(Data items)
※ ※ ※
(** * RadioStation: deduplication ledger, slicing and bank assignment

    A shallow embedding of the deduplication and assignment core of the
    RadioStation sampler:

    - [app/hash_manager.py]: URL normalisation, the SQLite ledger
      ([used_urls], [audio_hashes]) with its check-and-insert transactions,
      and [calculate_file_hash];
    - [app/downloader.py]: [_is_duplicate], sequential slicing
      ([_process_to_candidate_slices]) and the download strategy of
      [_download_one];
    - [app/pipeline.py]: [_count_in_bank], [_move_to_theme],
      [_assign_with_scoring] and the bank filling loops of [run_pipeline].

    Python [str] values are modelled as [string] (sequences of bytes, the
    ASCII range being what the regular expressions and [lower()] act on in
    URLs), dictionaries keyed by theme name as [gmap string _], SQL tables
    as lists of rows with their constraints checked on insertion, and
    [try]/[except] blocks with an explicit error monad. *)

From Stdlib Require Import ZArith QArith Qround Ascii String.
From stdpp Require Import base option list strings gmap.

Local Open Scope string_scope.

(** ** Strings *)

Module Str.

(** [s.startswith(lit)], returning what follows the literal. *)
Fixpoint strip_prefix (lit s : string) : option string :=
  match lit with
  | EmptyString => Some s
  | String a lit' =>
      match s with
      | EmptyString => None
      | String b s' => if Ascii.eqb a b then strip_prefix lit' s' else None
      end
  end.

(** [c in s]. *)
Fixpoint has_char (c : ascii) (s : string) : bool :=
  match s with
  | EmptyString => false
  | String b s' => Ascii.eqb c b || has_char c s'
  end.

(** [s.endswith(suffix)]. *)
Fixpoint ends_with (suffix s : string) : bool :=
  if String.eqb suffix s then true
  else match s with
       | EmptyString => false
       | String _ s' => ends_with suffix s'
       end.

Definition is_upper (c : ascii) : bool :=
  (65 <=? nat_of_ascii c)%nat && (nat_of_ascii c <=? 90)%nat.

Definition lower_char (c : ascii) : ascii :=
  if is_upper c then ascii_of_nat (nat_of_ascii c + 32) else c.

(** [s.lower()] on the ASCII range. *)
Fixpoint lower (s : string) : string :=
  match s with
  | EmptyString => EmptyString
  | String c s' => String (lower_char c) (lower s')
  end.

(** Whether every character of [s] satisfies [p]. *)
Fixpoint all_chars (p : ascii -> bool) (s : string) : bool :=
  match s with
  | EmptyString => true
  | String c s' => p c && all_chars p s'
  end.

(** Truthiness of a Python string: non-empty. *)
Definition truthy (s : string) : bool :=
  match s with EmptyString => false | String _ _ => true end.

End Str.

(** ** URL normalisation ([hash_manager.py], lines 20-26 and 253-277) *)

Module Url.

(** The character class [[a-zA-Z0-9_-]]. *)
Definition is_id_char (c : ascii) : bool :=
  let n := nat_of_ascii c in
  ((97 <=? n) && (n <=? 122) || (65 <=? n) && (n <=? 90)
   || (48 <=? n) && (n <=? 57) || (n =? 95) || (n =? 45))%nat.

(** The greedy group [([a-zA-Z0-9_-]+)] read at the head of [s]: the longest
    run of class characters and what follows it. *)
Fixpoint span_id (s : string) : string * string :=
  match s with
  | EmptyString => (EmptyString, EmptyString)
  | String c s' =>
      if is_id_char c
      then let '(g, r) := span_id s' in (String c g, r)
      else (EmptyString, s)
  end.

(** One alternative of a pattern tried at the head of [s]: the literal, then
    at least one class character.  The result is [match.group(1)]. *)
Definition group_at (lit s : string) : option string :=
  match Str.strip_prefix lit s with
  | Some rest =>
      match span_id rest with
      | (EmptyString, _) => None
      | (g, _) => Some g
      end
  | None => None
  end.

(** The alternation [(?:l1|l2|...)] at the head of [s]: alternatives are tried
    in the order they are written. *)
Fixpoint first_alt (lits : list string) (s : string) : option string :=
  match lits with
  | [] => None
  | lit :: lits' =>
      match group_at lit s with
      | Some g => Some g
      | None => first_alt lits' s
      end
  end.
※ ※ ※
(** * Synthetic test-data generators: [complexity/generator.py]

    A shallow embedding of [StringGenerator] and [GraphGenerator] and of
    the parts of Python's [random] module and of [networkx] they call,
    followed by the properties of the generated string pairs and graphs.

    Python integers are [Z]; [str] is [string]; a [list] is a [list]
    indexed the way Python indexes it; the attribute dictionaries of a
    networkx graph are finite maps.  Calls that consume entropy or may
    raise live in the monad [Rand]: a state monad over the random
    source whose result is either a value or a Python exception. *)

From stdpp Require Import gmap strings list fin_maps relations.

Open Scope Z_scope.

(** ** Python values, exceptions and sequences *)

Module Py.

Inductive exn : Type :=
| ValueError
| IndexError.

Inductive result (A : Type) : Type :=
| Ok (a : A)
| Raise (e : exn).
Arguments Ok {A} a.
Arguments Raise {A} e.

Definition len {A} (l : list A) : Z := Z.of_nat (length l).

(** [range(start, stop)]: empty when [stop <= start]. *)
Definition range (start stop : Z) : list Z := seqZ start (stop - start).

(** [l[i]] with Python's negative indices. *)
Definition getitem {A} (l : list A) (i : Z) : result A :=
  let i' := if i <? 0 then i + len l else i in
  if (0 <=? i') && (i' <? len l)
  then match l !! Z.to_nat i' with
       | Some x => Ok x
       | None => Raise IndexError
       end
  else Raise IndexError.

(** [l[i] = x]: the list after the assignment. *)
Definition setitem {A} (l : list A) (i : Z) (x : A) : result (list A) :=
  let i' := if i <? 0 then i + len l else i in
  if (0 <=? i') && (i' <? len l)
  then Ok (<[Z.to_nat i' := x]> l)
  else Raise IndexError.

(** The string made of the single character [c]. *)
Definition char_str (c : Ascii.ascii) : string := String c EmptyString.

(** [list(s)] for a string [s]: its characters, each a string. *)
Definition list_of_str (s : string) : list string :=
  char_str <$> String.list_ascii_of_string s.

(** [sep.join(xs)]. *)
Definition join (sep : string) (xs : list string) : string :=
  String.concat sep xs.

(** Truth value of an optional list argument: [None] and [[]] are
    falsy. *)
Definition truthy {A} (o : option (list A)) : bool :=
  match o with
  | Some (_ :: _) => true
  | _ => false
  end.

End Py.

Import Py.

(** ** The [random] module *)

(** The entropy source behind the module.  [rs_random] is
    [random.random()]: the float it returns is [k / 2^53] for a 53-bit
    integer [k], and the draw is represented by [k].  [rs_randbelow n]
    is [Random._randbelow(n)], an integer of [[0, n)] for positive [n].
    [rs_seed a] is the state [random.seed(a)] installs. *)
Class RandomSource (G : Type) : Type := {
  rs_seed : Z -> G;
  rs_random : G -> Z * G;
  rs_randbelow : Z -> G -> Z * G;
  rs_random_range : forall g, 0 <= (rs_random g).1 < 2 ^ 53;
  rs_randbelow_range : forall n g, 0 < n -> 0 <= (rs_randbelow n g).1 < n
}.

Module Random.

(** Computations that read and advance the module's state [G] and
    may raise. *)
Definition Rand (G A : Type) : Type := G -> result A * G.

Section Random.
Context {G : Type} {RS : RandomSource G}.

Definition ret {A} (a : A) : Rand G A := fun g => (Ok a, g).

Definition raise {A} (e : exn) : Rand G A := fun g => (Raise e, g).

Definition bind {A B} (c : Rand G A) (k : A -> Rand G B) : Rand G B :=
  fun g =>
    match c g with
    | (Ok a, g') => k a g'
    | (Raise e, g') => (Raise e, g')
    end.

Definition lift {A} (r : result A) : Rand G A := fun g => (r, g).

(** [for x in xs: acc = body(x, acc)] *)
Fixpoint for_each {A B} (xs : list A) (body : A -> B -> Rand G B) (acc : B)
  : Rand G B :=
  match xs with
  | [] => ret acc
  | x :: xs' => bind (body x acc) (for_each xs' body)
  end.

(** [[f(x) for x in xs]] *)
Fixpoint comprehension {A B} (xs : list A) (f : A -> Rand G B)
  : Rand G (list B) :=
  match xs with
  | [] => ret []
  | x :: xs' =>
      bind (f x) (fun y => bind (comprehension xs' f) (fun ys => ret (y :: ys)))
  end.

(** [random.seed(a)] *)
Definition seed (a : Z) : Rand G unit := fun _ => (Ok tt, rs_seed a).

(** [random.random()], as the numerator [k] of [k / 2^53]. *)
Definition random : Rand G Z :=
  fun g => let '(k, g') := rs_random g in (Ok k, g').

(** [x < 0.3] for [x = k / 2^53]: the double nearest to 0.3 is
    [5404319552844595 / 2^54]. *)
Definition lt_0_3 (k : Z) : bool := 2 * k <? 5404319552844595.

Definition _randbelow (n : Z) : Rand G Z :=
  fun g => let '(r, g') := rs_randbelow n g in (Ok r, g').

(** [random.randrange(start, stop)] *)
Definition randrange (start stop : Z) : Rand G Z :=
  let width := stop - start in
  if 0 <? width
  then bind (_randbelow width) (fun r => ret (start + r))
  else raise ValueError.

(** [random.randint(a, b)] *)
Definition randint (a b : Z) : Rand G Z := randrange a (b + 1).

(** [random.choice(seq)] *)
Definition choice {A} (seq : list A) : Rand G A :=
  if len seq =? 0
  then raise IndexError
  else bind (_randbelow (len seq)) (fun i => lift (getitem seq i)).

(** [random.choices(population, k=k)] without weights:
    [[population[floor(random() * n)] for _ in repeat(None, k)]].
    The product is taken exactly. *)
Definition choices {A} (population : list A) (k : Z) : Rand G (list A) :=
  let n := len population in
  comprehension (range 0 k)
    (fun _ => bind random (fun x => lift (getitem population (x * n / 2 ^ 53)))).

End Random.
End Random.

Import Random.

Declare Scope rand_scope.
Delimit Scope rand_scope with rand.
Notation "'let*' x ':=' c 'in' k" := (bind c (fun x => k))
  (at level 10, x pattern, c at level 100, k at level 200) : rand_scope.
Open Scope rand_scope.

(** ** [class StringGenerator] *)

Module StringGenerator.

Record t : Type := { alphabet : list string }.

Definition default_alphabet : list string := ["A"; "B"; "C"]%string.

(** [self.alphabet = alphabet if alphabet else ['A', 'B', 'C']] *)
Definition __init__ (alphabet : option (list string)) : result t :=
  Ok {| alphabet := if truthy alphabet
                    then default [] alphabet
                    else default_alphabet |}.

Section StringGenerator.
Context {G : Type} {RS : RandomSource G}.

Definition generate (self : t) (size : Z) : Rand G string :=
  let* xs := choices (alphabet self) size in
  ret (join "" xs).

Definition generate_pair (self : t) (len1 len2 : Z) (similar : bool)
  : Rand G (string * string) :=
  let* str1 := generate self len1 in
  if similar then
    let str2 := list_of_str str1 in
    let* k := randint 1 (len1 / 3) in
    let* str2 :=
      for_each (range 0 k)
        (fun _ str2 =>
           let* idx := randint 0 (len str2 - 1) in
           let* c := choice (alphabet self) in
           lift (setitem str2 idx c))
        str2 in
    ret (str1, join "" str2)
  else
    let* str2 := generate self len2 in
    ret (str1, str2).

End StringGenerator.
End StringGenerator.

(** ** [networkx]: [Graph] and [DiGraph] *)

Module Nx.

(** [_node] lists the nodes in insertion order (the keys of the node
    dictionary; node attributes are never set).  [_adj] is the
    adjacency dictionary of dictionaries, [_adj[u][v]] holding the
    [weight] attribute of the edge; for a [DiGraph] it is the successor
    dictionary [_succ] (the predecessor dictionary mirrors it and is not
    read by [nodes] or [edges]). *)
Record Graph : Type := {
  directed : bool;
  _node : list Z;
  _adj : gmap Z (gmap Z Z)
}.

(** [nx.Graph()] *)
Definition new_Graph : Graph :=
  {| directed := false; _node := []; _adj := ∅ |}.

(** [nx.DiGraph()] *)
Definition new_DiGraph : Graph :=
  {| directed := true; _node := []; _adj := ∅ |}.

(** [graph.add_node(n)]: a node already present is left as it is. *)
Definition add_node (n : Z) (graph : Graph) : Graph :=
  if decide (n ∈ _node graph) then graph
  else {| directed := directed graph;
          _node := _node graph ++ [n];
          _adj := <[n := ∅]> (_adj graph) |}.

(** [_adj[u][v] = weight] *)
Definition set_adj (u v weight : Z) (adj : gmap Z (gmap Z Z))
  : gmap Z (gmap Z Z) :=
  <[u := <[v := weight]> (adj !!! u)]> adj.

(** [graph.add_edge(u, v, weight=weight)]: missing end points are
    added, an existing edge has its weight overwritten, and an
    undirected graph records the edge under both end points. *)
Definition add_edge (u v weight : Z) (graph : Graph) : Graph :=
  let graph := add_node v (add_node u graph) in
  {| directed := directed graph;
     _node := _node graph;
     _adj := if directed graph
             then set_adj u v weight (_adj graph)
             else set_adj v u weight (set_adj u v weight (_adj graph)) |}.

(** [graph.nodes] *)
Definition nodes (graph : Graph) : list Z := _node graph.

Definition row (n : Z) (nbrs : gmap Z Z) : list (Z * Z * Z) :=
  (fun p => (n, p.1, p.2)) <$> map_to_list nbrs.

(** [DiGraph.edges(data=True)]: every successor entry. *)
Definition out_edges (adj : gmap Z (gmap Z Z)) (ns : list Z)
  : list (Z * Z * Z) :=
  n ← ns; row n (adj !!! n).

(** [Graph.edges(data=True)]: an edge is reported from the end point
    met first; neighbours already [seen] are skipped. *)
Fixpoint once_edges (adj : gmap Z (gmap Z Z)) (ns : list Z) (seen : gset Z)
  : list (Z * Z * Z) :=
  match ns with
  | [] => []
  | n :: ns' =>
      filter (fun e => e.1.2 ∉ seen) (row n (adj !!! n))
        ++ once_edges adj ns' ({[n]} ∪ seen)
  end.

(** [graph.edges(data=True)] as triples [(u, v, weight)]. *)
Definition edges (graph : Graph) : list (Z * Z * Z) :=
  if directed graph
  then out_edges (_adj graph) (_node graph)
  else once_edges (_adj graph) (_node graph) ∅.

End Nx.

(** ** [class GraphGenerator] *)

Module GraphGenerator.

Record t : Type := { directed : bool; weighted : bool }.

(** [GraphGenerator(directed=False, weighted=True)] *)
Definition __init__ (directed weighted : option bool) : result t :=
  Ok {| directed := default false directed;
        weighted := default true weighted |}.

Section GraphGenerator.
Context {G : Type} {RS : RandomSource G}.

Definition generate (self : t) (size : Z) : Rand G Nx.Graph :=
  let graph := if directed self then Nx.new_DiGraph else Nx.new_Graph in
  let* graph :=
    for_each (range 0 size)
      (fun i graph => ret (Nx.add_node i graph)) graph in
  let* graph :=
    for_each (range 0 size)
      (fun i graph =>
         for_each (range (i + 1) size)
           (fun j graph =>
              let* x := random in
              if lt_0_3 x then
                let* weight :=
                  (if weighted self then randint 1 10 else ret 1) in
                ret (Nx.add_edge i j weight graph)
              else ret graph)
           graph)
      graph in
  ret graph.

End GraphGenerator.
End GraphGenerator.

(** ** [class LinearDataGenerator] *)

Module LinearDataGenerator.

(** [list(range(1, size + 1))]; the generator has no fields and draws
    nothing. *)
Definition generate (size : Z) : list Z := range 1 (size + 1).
※ ※ ※
Try it: Find all lines in the records that hold the word "nodes". Copy them.

Finished exercise:
(** [_node] lists the nodes in insertion order (the keys of the node
    read by [nodes] or [edges]). *)
(** [graph.nodes] *)
Definition nodes (graph : Graph) : list Z := _node graph.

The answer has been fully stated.